>>
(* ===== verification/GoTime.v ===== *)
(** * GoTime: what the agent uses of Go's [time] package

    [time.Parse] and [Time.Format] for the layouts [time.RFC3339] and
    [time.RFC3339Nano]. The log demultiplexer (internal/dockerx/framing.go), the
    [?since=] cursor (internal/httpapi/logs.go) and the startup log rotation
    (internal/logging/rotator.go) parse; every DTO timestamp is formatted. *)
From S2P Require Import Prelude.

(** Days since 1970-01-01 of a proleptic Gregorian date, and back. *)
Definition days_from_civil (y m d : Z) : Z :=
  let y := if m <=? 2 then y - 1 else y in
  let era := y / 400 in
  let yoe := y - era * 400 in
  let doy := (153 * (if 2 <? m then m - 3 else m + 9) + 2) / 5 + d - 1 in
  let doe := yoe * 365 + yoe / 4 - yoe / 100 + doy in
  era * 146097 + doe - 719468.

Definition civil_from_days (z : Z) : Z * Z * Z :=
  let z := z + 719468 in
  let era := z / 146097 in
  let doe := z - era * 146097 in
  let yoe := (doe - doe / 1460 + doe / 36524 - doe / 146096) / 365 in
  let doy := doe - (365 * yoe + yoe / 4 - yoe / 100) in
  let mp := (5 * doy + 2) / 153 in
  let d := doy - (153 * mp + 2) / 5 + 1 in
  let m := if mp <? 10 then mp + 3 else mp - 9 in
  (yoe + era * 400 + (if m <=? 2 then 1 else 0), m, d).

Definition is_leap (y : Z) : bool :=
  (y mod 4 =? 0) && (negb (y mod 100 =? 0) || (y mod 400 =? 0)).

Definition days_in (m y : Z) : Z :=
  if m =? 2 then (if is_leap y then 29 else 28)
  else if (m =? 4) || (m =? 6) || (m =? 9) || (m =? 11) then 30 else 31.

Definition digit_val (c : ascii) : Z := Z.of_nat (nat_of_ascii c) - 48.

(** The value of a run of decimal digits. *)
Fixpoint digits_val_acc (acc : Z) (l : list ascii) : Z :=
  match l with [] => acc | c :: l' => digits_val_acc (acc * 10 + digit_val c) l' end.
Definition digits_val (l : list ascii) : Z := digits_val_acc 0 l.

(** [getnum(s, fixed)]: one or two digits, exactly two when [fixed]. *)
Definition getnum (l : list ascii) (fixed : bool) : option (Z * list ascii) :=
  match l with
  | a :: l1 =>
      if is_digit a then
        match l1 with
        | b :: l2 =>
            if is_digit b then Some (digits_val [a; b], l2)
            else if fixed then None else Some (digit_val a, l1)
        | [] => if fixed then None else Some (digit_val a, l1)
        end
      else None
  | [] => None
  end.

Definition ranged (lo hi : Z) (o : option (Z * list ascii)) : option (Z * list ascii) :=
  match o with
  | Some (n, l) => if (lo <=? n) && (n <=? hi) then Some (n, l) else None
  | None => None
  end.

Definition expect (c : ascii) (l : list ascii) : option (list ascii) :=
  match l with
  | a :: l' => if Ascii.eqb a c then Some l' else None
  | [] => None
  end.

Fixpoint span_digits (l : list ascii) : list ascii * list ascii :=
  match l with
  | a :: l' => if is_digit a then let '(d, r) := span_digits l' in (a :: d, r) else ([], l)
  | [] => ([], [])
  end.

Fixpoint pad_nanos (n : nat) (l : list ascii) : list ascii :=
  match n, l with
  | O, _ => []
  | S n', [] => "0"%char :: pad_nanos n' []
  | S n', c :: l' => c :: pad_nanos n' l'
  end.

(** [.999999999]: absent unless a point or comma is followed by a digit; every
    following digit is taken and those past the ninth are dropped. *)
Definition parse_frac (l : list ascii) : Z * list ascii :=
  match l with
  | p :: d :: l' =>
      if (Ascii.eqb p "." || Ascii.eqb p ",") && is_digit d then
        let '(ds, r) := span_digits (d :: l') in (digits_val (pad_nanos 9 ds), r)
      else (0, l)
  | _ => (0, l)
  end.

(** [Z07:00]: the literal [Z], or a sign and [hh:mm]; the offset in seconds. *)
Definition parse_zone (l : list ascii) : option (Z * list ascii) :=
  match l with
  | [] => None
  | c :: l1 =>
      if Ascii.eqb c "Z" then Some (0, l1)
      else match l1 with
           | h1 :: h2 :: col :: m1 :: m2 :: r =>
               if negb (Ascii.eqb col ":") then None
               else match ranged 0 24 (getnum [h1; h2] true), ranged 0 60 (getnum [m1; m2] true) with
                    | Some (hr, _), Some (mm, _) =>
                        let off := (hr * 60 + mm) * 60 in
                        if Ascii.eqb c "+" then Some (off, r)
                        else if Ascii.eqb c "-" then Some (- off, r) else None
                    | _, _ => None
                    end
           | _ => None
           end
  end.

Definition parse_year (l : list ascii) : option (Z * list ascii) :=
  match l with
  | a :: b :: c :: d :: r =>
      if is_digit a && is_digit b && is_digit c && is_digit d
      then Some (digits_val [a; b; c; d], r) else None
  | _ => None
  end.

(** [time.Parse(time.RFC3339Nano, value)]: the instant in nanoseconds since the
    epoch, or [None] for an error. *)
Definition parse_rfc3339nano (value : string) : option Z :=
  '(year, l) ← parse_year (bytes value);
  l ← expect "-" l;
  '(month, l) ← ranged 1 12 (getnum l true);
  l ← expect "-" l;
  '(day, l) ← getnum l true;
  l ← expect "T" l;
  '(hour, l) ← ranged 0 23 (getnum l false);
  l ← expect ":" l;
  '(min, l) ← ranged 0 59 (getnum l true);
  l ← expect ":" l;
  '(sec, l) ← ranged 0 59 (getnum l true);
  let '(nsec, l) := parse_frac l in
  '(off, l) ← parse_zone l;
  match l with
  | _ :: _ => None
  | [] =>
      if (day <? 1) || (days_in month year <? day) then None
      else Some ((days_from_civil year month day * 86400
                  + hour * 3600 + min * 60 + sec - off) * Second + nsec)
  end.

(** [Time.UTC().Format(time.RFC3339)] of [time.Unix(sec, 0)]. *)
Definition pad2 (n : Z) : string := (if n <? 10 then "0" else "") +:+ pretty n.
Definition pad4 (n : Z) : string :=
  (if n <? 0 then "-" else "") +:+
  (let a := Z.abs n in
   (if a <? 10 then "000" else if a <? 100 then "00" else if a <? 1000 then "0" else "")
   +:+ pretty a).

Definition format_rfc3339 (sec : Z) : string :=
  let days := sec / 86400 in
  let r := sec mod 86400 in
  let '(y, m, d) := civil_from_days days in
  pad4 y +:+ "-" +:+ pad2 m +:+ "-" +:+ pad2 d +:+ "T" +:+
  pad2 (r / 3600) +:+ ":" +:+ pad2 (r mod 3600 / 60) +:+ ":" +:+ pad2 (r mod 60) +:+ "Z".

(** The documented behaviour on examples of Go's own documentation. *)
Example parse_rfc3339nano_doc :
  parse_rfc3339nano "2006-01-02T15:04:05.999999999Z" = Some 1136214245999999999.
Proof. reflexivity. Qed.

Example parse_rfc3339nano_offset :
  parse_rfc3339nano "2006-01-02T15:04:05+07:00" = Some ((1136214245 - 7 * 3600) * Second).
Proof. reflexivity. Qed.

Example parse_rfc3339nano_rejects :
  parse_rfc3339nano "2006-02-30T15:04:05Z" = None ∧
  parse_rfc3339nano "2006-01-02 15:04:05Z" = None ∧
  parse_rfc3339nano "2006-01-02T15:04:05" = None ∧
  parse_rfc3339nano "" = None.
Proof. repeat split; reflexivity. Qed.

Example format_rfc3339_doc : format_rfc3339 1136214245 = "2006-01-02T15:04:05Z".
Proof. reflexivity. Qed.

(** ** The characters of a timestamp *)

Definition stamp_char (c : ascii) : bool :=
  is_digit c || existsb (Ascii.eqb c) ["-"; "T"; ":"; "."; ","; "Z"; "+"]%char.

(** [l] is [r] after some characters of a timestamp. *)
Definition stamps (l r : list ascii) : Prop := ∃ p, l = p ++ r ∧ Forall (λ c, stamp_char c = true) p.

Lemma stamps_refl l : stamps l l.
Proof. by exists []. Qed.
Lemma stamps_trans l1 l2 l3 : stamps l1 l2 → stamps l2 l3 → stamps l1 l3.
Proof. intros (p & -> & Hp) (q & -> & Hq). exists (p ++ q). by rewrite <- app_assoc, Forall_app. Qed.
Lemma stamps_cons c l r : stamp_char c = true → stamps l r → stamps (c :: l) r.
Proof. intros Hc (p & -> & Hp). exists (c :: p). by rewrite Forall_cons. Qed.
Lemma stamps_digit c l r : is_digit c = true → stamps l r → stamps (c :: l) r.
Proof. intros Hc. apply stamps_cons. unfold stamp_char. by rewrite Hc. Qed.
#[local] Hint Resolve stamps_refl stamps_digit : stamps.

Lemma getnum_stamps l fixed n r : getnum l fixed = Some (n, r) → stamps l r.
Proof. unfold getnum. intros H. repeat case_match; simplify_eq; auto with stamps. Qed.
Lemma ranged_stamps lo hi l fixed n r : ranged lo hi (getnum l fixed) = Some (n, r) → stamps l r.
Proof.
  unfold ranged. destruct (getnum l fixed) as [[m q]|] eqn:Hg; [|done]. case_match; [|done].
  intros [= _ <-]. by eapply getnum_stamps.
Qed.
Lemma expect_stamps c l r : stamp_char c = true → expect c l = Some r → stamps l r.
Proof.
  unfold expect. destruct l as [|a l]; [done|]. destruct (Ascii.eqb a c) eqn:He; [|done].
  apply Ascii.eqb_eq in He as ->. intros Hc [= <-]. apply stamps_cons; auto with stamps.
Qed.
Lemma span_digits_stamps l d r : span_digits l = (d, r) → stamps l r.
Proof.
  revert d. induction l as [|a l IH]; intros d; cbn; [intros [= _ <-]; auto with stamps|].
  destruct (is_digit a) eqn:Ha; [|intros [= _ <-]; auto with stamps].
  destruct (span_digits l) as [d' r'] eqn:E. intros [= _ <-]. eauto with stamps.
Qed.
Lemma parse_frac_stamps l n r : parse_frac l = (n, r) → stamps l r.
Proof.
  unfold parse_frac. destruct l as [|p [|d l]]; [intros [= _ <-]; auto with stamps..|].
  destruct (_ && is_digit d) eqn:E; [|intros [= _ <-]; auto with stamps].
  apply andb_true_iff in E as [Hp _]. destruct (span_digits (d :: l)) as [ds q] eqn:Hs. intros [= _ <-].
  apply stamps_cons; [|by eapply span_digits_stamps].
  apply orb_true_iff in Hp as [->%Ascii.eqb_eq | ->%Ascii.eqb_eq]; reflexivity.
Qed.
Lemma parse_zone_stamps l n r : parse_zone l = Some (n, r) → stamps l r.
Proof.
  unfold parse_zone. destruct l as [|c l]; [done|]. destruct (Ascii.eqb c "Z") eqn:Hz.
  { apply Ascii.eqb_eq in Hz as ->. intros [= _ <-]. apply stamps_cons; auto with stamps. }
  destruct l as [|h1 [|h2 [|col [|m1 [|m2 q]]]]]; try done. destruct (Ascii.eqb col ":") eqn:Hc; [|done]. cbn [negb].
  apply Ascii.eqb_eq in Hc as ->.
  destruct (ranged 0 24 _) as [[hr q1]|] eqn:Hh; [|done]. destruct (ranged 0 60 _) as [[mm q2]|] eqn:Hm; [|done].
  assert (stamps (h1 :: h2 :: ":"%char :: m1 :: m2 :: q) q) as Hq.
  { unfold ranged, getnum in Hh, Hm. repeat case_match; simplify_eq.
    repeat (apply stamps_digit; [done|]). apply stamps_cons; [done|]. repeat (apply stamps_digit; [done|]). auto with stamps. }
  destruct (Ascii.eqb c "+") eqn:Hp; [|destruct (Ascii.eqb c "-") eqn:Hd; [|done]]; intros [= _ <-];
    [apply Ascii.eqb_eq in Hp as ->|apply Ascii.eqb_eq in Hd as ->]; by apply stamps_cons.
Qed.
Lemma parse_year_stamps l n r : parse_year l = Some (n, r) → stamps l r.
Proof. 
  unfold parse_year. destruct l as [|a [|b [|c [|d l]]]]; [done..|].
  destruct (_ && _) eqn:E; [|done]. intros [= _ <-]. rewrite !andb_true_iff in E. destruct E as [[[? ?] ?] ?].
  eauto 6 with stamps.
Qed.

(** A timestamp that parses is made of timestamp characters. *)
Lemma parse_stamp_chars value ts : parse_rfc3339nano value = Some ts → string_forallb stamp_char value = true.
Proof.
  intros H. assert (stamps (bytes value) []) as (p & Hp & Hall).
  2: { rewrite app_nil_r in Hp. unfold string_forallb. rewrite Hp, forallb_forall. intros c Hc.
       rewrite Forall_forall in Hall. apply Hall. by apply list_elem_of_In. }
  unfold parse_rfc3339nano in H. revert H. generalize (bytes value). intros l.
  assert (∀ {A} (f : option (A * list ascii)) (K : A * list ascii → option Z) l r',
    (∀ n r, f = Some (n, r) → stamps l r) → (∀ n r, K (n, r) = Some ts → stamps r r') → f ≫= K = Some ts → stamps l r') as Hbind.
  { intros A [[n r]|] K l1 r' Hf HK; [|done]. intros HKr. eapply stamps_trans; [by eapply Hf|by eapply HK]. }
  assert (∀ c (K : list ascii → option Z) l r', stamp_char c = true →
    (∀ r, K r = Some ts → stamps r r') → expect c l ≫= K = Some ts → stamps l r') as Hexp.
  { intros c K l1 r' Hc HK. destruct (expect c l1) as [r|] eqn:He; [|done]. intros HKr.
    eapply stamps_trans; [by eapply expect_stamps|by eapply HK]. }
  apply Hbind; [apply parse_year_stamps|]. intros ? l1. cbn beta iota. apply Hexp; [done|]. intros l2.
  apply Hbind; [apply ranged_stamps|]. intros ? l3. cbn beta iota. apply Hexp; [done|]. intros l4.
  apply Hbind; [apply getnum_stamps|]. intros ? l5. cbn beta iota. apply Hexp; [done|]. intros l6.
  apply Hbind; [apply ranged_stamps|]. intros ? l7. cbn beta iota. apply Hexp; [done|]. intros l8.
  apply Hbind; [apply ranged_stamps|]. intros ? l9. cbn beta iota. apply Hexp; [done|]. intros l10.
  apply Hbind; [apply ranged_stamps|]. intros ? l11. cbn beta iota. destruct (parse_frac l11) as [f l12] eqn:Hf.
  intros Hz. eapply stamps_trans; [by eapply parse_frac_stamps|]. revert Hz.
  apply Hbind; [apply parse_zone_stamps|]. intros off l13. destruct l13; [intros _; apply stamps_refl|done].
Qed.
<<
*Activity*:
What is wanted is every line from the first line of the entries through the line that contains "let doy := (153", given again exactly.

*Result of the exercise*:
(* ===== verification/GoTime.v ===== *)
(** * GoTime: what the agent uses of Go's [time] package

    [time.Parse] and [Time.Format] for the layouts [time.RFC3339] and
    [time.RFC3339Nano]. The log demultiplexer (internal/dockerx/framing.go), the
    [?since=] cursor (internal/httpapi/logs.go) and the startup log rotation
    (internal/logging/rotator.go) parse; every DTO timestamp is formatted. *)
From S2P Require Import Prelude.

(** Days since 1970-01-01 of a proleptic Gregorian date, and back. *)
Definition days_from_civil (y m d : Z) : Z :=
  let y := if m <=? 2 then y - 1 else y in
  let era := y / 400 in
  let yoe := y - era * 400 in
  let doy := (153 * (if 2 <? m then m - 3 else m + 9) + 2) / 5 + d - 1 in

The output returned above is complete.